- **TASK OBJECTIVE**: Only the lines from the top of the data through the one with "Lemma still_scan p" are to be written out, each exactly as it stands.

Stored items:
(** ** The steps of an operation *)

Lemma still_throw {A} e : still (Steps.throw (A := A) e). Proof. apply still_ret. Qed.
Lemma still_lift {A} (r : result EngineError A) : still (Steps.lift r). Proof. apply still_ret. Qed.
Lemma still_get k : still (Steps.engine_get k). Proof. by apply still_atom. Qed.
Lemma still_scan p : still (Steps.engine_scan_prefix p). Proof. by apply still_atom. Qed.
Lemma still_versions_set k v : still (Steps.versions_set k v). Proof. by apply still_atom. Qed.
Lemma still_versions_remove k : still (Steps.versions_remove k). Proof. by apply still_atom. Qed.
Lemma still_versions_clear : still Steps.versions_clear. Proof. by apply still_atom. Qed.
Lemma still_now_ms : still Steps.now_ms. Proof. by apply still_atom. Qed.
Lemma still_next_version : still Steps.next_version. Proof. by apply still_atom. Qed.
Lemma single_write b : single (Steps.engine_write b). Proof. apply single_atom. Qed.

(** The loops over the items of a scan make no call. *)
Lemma still_calm {A} (m : M E A) : calm m -> still (atom m).
Proof. intros Hm. apply still_atom. intros s. apply Hm. Qed.

Lemma still_count items n : still (Steps.count_items items n).
Proof. apply still_calm, calm_count. Qed.
Lemma still_delete items b : still (Steps.delete_items items b).
Proof. apply still_calm, calm_delete_items. Qed.
Lemma still_collect {A} (f : bytes -> bytes -> A) items out : still (Steps.collect_items f items out).
Proof. apply still_calm, calm_collect. Qed.
Lemma still_zrange_loop n lo hi rank items out : still (Steps.zrange_loop n lo hi rank items out).
Proof. apply still_calm, calm_zrange_loop. Qed.
Lemma still_by_score_loop n mn mne mx mxe items out : still (Steps.zrange_by_score_loop n mn mne mx mxe items out).
Proof. apply still_calm, calm_by_score_loop. Qed.

Create HintDb crash discriminated.
#[local] Hint Resolve still_throw still_lift still_get still_scan still_versions_set still_versions_remove
  still_versions_clear still_now_ms still_next_version single_write still_count still_delete still_collect
  still_zrange_loop still_by_score_loop : crash.
#[local] Hint Extern 1 (still (mret _)) => apply still_ret : crash.

(** Follow the text of the program. *)
Ltac still_text :=
  repeat first
    [ solve [auto 2 with crash] | progress unfold Steps.some_or | progress cbv beta zeta
    | match goal with
      | |- still (_ ≫= _) => apply still_bind; [|intros ?]
      | |- still (match _ with _ => _ end) => case_match
      end ].

Ltac single_text :=
  repeat first
    [ solve [auto 2 with crash] | progress unfold Steps.some_or | progress cbv beta zeta
    | match goal with
      | |- single (_ ≫= _) => first
          [ apply single_bind; [solve [still_text]|intros ?]
          | apply single_last; [|intros ?; solve [still_text]] ]
      | |- single (match _ with _ => _ end) => case_match
      end
    | apply single_still; solve [still_text] ].

Lemma still_load_meta k : still (Steps.load_meta k).
Proof. unfold Steps.load_meta. still_text. Qed.
#[local] Hint Resolve still_load_meta : crash.

Lemma still_expired m : still (Steps.expired m).
Proof. unfold Steps.expired. still_text. Qed.
#[local] Hint Resolve still_expired : crash.

Lemma still_new_composite k ty : still (Steps.new_composite_meta k ty).
Proof. unfold Steps.new_composite_meta. still_text. Qed.
#[local] Hint Resolve still_new_composite : crash.

Lemma single_delete k : single (Steps.logical_delete k).
Proof. unfold Steps.logical_delete. single_text. Qed.
#[local] Hint Resolve single_delete : crash.

Lemma single_load_live k : single (Steps.load_live_meta k).
Proof. unfold Steps.load_live_meta. single_text. Qed.
#[local] Hint Resolve single_load_live : crash.

Lemma still_hset_loop k ver pairs fc c b : still (Steps.hset_loop k ver pairs fc c b).
Proof. revert fc c b. induction pairs as [|[f v] pairs IH]; intros fc c b; cbn [Steps.hset_loop]; still_text. Qed.
Lemma still_hdel_loop k ver l fc c b : still (Steps.hdel_loop k ver l fc c b).
Proof. revert fc c b. induction l as [|f l IH]; intros fc c b; cbn [Steps.hdel_loop]; still_text. Qed.
Lemma still_sadd_loop k ver l seen n c b : still (Steps.sadd_loop k ver l seen n c b).
Proof. revert seen n c b. induction l as [|m l IH]; intros seen n c b; cbn [Steps.sadd_loop]; still_text. Qed.
Lemma still_srem_loop k ver l seen n c b : still (Steps.srem_loop k ver l seen n c b).
Proof. revert seen n c b. induction l as [|m l IH]; intros seen n c b; cbn [Steps.srem_loop]; still_text. Qed.
Lemma still_zadd_loop k ver l n c b : still (Steps.zadd_loop k ver l n c b).
Proof. revert n c b. induction l as [|[m x] l IH]; intros n c b; cbn [Steps.zadd_loop]; still_text. Qed.
Lemma still_zrem_loop k ver l seen n c b : still (Steps.zrem_loop k ver l seen n c b).
Proof. revert seen n c b. induction l as [|m l IH]; intros seen n c b; cbn [Steps.zrem_loop]; still_text. Qed.
Lemma still_pop_loop fuel k ver n left h t out b : still (Steps.pop_loop fuel k ver n left h t out b).
Proof. revert h t out b. induction fuel as [|fuel IH]; intros h t out b; cbn [Steps.pop_loop]; still_text. Qed.
Lemma still_lrange_loop k ver h l out : still (Steps.lrange_loop k ver h l out).
Proof. revert out. induction l as [|x l IH]; intros out; cbn [Steps.lrange_loop]; still_text. Qed.

#[local] Hint Resolve still_hset_loop still_hdel_loop still_sadd_loop still_srem_loop still_zadd_loop still_zrem_loop
  still_pop_loop still_lrange_loop : crash.

(** ** Operations on a key *)

(** The records along an operation on [k] are those of its start, those it finds
    once its expired key is gone, or those of its end. *)
Definition keyed {A} (k : bytes) (p : Prog E A) (s : St) : Prop :=
  along (fun s' => same_records s s' \/ same_records (Store.load_live_meta k s).1 s' \/
                   same_records (solo p s).1 s') p s.

(** A program that loads the key, and writes nothing more. *)
Definition loads {A} (k : bytes) (p : Prog E A) : Prop :=
  forall s, single_at p s /\ same_records (Store.load_live_meta k s).1 (solo p s).1.

Lemma loads_live k : loads k (Steps.load_live_meta k).
Proof. intros s. split; [apply single_load_live|]. by rewrite (same_load_live_meta k s). Qed.

Lemma loads_bind {A C} k (p : Prog E A) (f : A -> Prog E C) : loads k p -> (forall a, still (f a)) -> loads k (p ≫= f).
Proof.
  intros Hp Hf s. destruct (Hp s) as [Hs He].
  split; [by apply single_last_at|]. etransitivity; [done|by apply solo_still].
Qed.

Lemma loads_typed k ty : loads k (Steps.load_typed k ty).
Proof. apply loads_bind; [apply loads_live|]. intros o. still_text. Qed.

Lemma loads_or_new k ty : loads k (Steps.load_or_new_counted k ty).
Proof. apply loads_bind; [apply loads_typed|]. intros o. still_text. Qed.

Lemma keyed_bind {A C} k (p : Prog E A) (f : A -> Prog E C) s :
  loads k p -> (forall s1 a, solo p s = (s1, Ok a) -> single_at (f a) s1) -> keyed k (p ≫= f) s.
Proof.
  intros Hp Hf. destruct (Hp s) as [Hs He]. apply along_bind.
  - eapply along_weaken; [apply Hs|]. intros s' [?|?]; [by left|right; left]. by transitivity (solo p s).1.
  - intros s1 a Ha. rewrite (solo_then p f s s1 a Ha). rewrite Ha in He.
    eapply along_weaken; [by apply Hf|]. intros s' [?|?]; [right; left; by transitivity s1|by right; right].
Qed.

Lemma keyed_still {A C} k (p : Prog E A) (f : A -> Prog E C) s :
  keyed k p s -> (forall a, still (f a)) -> keyed k (p ≫= f) s.
Proof.
  intros Hp Hf. pose proof (solo_still p f s Hf) as He. apply along_still; [| |by right; right|done].
  - intros s1 s2 H12 [?|[?|?]]; [left|right; left|right; right]; by transitivity s1.
  - eapply along_weaken; [apply Hp|]. intros s' [?|[?|Hs]]; [by left|by right; left|right; right]. by rewrite <- He.
Qed.

Lemma keyed_load {A C} k (p : Prog E A) (f : A -> Prog E C) s :
  loads k p -> (forall a, single (f a)) -> keyed k (p ≫= f) s.
Proof. intros Hp Hf. apply keyed_bind; [done|]. intros s1 a _. apply Hf. Qed.

(** ** Removals *)

(** What a removal does with the key it finds: nothing, or it reads and then
    writes once, or deletes the key after its last entries. *)
Definition removes {A} (k : bytes) (p : Prog E A) : Prop :=
  still p \/ exists X (loop : Prog E X) rest, p = loop ≫= rest /\ still loop /\
    forall x s, single_at (rest x) s \/
      (reliable (engine s) -> contents (engine (solo (rest x) s).1) !! meta_key k = None).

- **RESULT FOR THIS TASK**:
(** ** The steps of an operation *)

Lemma still_throw {A} e : still (Steps.throw (A := A) e). Proof. apply still_ret. Qed.
Lemma still_lift {A} (r : result EngineError A) : still (Steps.lift r). Proof. apply still_ret. Qed.
Lemma still_get k : still (Steps.engine_get k). Proof. by apply still_atom. Qed.
Lemma still_scan p : still (Steps.engine_scan_prefix p). Proof. by apply still_atom. Qed.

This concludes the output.